Sampling Evolution

By Dmitry Shokarev posted 10-16-2022 00:00

Recommend

Are the flow caches effective to support IPFIX implementations today? What happens if we stop using them? Learn about the new IPFIX implementation in Juniper PTX routers.

Introduction

NetFlow was initially designed as a flow monitoring technique where network element monitors IP flows, aggregates statistics over multiple packets of the same flow and periodically exports flow statistics to the collector. Flow statistics typically include information that identifies a flow (a combination of IP header fields), and metadata, such as incoming interface of the packet and outgoing interface. Modern versions of the NetFlow protocol are standardized in IETF, RFC 5101 and RFC 7011, and it is now called IPFIX. These protocols are extensible and allow reporting of arbitrary information from the network element. IPFIX applications extend beyond traditional routing applications: IPFIX is used for Carrier Grade NAT session logging, arbitrary MIB statistics export.

However, the main IPFIX application is export of flows, and IPFIX is strongly associated with flow aggregation on the router itself.

The goal of this article is to demonstrate that there is a little to no benefit in using flow aggregation on the router anymore for many practical core and peering applications, more than that, there are applications where flow aggregation is not desirable, because of the extra latency aggregation introduces.

Flow Export Implementation

Typical IPFIX flow export implementation is comprised of two processes, export and sampling, plus a flow table where millions of flows reside temporary.

Figure 1. Sampling, Aggregation and Export.

When packet is sampled, the sampling process extracts packet header fields that form the key and consults the flow table. In case of a miss, a new entry is added, and flow key and other fields of the new entry are initialized. If existing flow table entry is hit, packet and byte count fields of an existing flow are incremented.

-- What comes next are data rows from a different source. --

Lemma wp_bind_assoc {A B C} (c : M S A) (k : A → M S B) (k' : B → M S C) s Q :
  wp (bind (bind c k) k') s Q → wp (bind c (λ a, bind (k a) k')) s Q.
Proof. unfold wp, bind. by destruct (c s) as [[a s']|]. Qed.

Lemma wp_seq_assoc {A B} (c : M S unit) (d : M S A) (k : M S B) s Q :
  wp ((c;; d);; k) s Q → wp (c;; d;; k) s Q.
Proof. intros H. apply wp_bind_assoc in H. exact H. Qed.

(** What a triple says of a run that is known. *)
Lemma wp_result {A} (c : M S A) s (Q : A → S → Prop) a s' : wp c s Q → c s = Ret (a, s') → Q a s'.
Proof. unfold wp. intros H E. by rewrite E in H. Qed.

Lemma wp_mono {A} (c : M S A) s (P Q : A → S → Prop) :
  wp c s P → (∀ a s', P a s' → Q a s') → wp c s Q.
Proof. unfold wp. destruct (c s) as [[a s']|]; eauto. Qed.

Lemma wp_conj {A} (c : M S A) s (P Q : A → S → Prop) :
  wp c s P → wp c s Q → wp c s (λ a s', P a s' ∧ Q a s').
Proof. unfold wp. destruct (c s) as [[a s']|]; eauto. Qed.

Lemma wp_ASSERT b s (Q : unit → S → Prop) : b = true → Q tt s → wp (ASSERT b) s Q.
Proof. by intros ->. Qed.

Lemma wp_deref {A} (o : option A) a s (Q : A → S → Prop) :
  o = Some a → Q a s → wp (deref o) s Q.
Proof. by intros ->. Qed.

Lemma wp_get_state s (Q : S → S → Prop) : Q s s → wp get_state s Q.
Proof. done. Qed.

Lemma wp_put_state s s' (Q : unit → S → Prop) : Q tt s' → wp (put_state s') s Q.
Proof. done. Qed.

Lemma wp_modify f s (Q : unit → S → Prop) : Q tt (f s) → wp (modify f) s Q.
Proof. done. Qed.

Lemma wp_gets {A} (f : S → A) s (Q : A → S → Prop) : Q (f s) s → wp (gets f) s Q.
Proof. done. Qed.

(** The outcome of a computation that satisfies a triple. *)
Lemma wp_outcome {A} (c : M S A) s Q :
  wp c s Q ↔ ∃ a s', c s = Ret (a, s') ∧ Q a s'.
Proof.
  unfold wp. destruct (c s) as [[a s']|]; [|naive_solver].
  split; [by eauto|]. by intros (?&?&[= <- <-]&?).
Qed.

(** A run known by its result. *)
Lemma wp_run {A} (c : M S A) s a s' (Q : A → S → Prop) : c s = Ret (a, s') → Q a s' → wp c s Q.
Proof. intros H HQ. unfold wp. by rewrite H. Qed.

End WpRules.

(** ** Partial-correctness triples, for invariants of the steps that succeed *)
Definition pwp {S A} (c : M S A) (s : S) (Q : A → S → Prop) : Prop :=
  match c s with Ret (a, s') => Q a s' | Fail _ => True end.

Section PwpRules.
Context {S : Type}.
Implicit Types s : S.

Lemma pwp_ret {A} (a : A) s (Q : A → S → Prop) : Q a s → pwp (ret a) s Q.
Proof. done. Qed.
Lemma pwp_bind {A B} (c : M S A) (k : A → M S B) s Q :
  pwp c s (λ a s', pwp (k a) s' Q) → pwp (bind c k) s Q.
Proof. unfold pwp, bind. by destruct (c s) as [[a s']|]. Qed.
Lemma pwp_mono {A} (c : M S A) s (P Q : A → S → Prop) :
  pwp c s P → (∀ a s', P a s' → Q a s') → pwp c s Q.
Proof. unfold pwp. destruct (c s) as [[a s']|]; eauto. Qed.
Lemma pwp_and {A} (c : M S A) s P Q : pwp c s P → pwp c s Q → pwp c s (λ a s', P a s' ∧ Q a s').
Proof. unfold pwp. by destruct (c s) as [[a s']|]. Qed.
Lemma pwp_ASSERT b s (Q : unit → S → Prop) : (b = true → Q tt s) → pwp (ASSERT b) s Q.
Proof. destruct b; unfold pwp; simpl; auto. Qed.
Lemma pwp_deref {A} (o : option A) s (Q : A → S → Prop) :
  (∀ a, o = Some a → Q a s) → pwp (deref o) s Q.
Proof. destruct o; unfold pwp; simpl; auto. Qed.
Lemma pwp_get_state s (Q : S → S → Prop) : Q s s → pwp get_state s Q.
Proof. done. Qed.
Lemma pwp_put_state s s' (Q : unit → S → Prop) : Q tt s' → pwp (put_state s') s Q.
Proof. done. Qed.
Lemma pwp_modify f s (Q : unit → S → Prop) : Q tt (f s) → pwp (modify f) s Q.
Proof. done. Qed.
Lemma pwp_gets {A} (f : S → A) s (Q : A → S → Prop) : Q (f s) s → pwp (gets f) s Q.
Proof. done. Qed.
Lemma pwp_fail {A} f s (Q : A → S → Prop) : pwp (fail f) s Q.
Proof. done. Qed.

End PwpRules.

Create HintDb wp.

(** One symbolic-execution step on a [wp] goal. *)
Ltac wp_step :=
  lazymatch goal with
  | |- wp (bind _ _) _ _ => apply wp_bind
  | |- wp (ret _) _ _ => apply wp_ret
  | |- wp get_state _ _ => apply wp_get_state
  | |- wp (put_state _) _ _ => apply wp_put_state
  | |- wp (modify _) _ _ => apply wp_modify
  | |- wp (gets _) _ _ => apply wp_gets
  | |- wp (ASSERT _) _ _ => apply wp_ASSERT; [reflexivity|]
  | |- wp (deref (Some _)) _ _ => eapply wp_deref; [reflexivity|]
  end; cbv beta.
Ltac wp_steps := repeat wp_step.

(** The same for [pwp]; what an assertion or a load shows is introduced. *)
Ltac pwp_step :=
  lazymatch goal with
  | |- pwp (bind _ _) _ _ => apply pwp_bind
  | |- pwp (ret _) _ _ => apply pwp_ret
  | |- pwp get_state _ _ => apply pwp_get_state
  | |- pwp (put_state _) _ _ => apply pwp_put_state
  | |- pwp (modify _) _ _ => apply pwp_modify
  | |- pwp (gets _) _ _ => apply pwp_gets
  | |- pwp (fail _) _ _ => apply pwp_fail
  | |- pwp (ASSERT _) _ _ => apply pwp_ASSERT; intros ?
  | |- pwp (deref _) _ _ => apply pwp_deref; intros ? ?
  end; cbv beta.
Ltac pwp_steps := repeat pwp_step.

(** ** Generic lemmas *)
Section Lists.
Context {A : Type}.
Implicit Types (l : list A) (x : A).

Lemma filter_none (P : A → Prop) `{!∀ x, Decision (P x)} l :
  (∀ x, x ∈ l → ¬ P x) → filter P l = [].
Proof.
  induction l as [|x l IH]; intros Hl; [done|].
  rewrite filter_cons_False by (apply Hl; set_solver). apply IH. set_solver.
Qed.

Lemma filter_all (P : A → Prop) `{!∀ x, Decision (P x)} l : (∀ x, x ∈ l → P x) → filter P l = l.
Proof.
  induction l as [|x l IH]; intros Hl; [done|]. rewrite filter_cons_True by (apply Hl; set_solver).
  f_equal. apply IH. set_solver.
Qed.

The export process periodically walks the table and exports flows that had no activity for the specified duration (inactive flow timeout), or active flows that have not been exported for a long time (active flow timeout).

Sampling and export processes may be implemented in the ASIC, or in software. Flow table may also reside in the ASIC or in software. Hybrid models are possible too. Regardless of the implementation, how effective is the flow aggregation?

The answer depends on the sampling rate, and timeouts configuration. Figure 2 shows statistics collected from the production network serving Internet traffic. With 1:4096 sampling rate, 60s active flow timeout and 15s inactive flow timeout 90.7661% of flow records contain only one packet.

Figure 2. Distribution of number of packets in an exported flow.

To measure the effectiveness of the flow table we need to measure the proportion of packets that hit known flow table entries. The formula to compute this number is rather simple and it is shown on the plot. Only 16.56% of packets can leverage the flow aggregation capability of the device in this case.

Both total packet statistics and total flow statistics is reported by JUNOS today and can be collected by running the command below.

user@router> show services accounting flow inline-jflow fpc-slot 0
  Flow information
    FPC Slot: 0
    Flow Packets: 2525882835, Flow Bytes: 1759044202265
    Active Flows: 16602, Total Flows: 2045424663
    Flows Exported: 2042540070, Flow Packets Exported: 776552744
    Flows Inactive Timed Out: 2037891816, Flows Active Timed Out: 7516247
 
    IPv4 Flows:
    IPv4 Flow Packets: 2464206449, IPv4 Flow Bytes: 1714169514735
    IPv4 Active Flows: 16109, IPv4 Total Flows: 1996750136
    IPv4 Flows Exported: 1993944138, IPv4 Flow Packets exported: 730194911
    IPv4 Flows Inactive Timed Out: 1989433298, IPv4 Flows Active Timed Out: 7300731
 
    IPv6 Flows:
    IPv6 Flow Packets: 61676386, IPv6 Flow Bytes: 44874687530
    IPv6 Active Flows: 493, IPv6 Total Flows: 48674527
    IPv6 Flows Exported: 48595932, IPv6 Flow Packets Exported: 46357833
    IPv6 Flows Inactive Timed Out: 48458518, IPv6 Flows Active Timed Out: 215516

We conducted analysis on several deployments, and the results are presented in the Table 1.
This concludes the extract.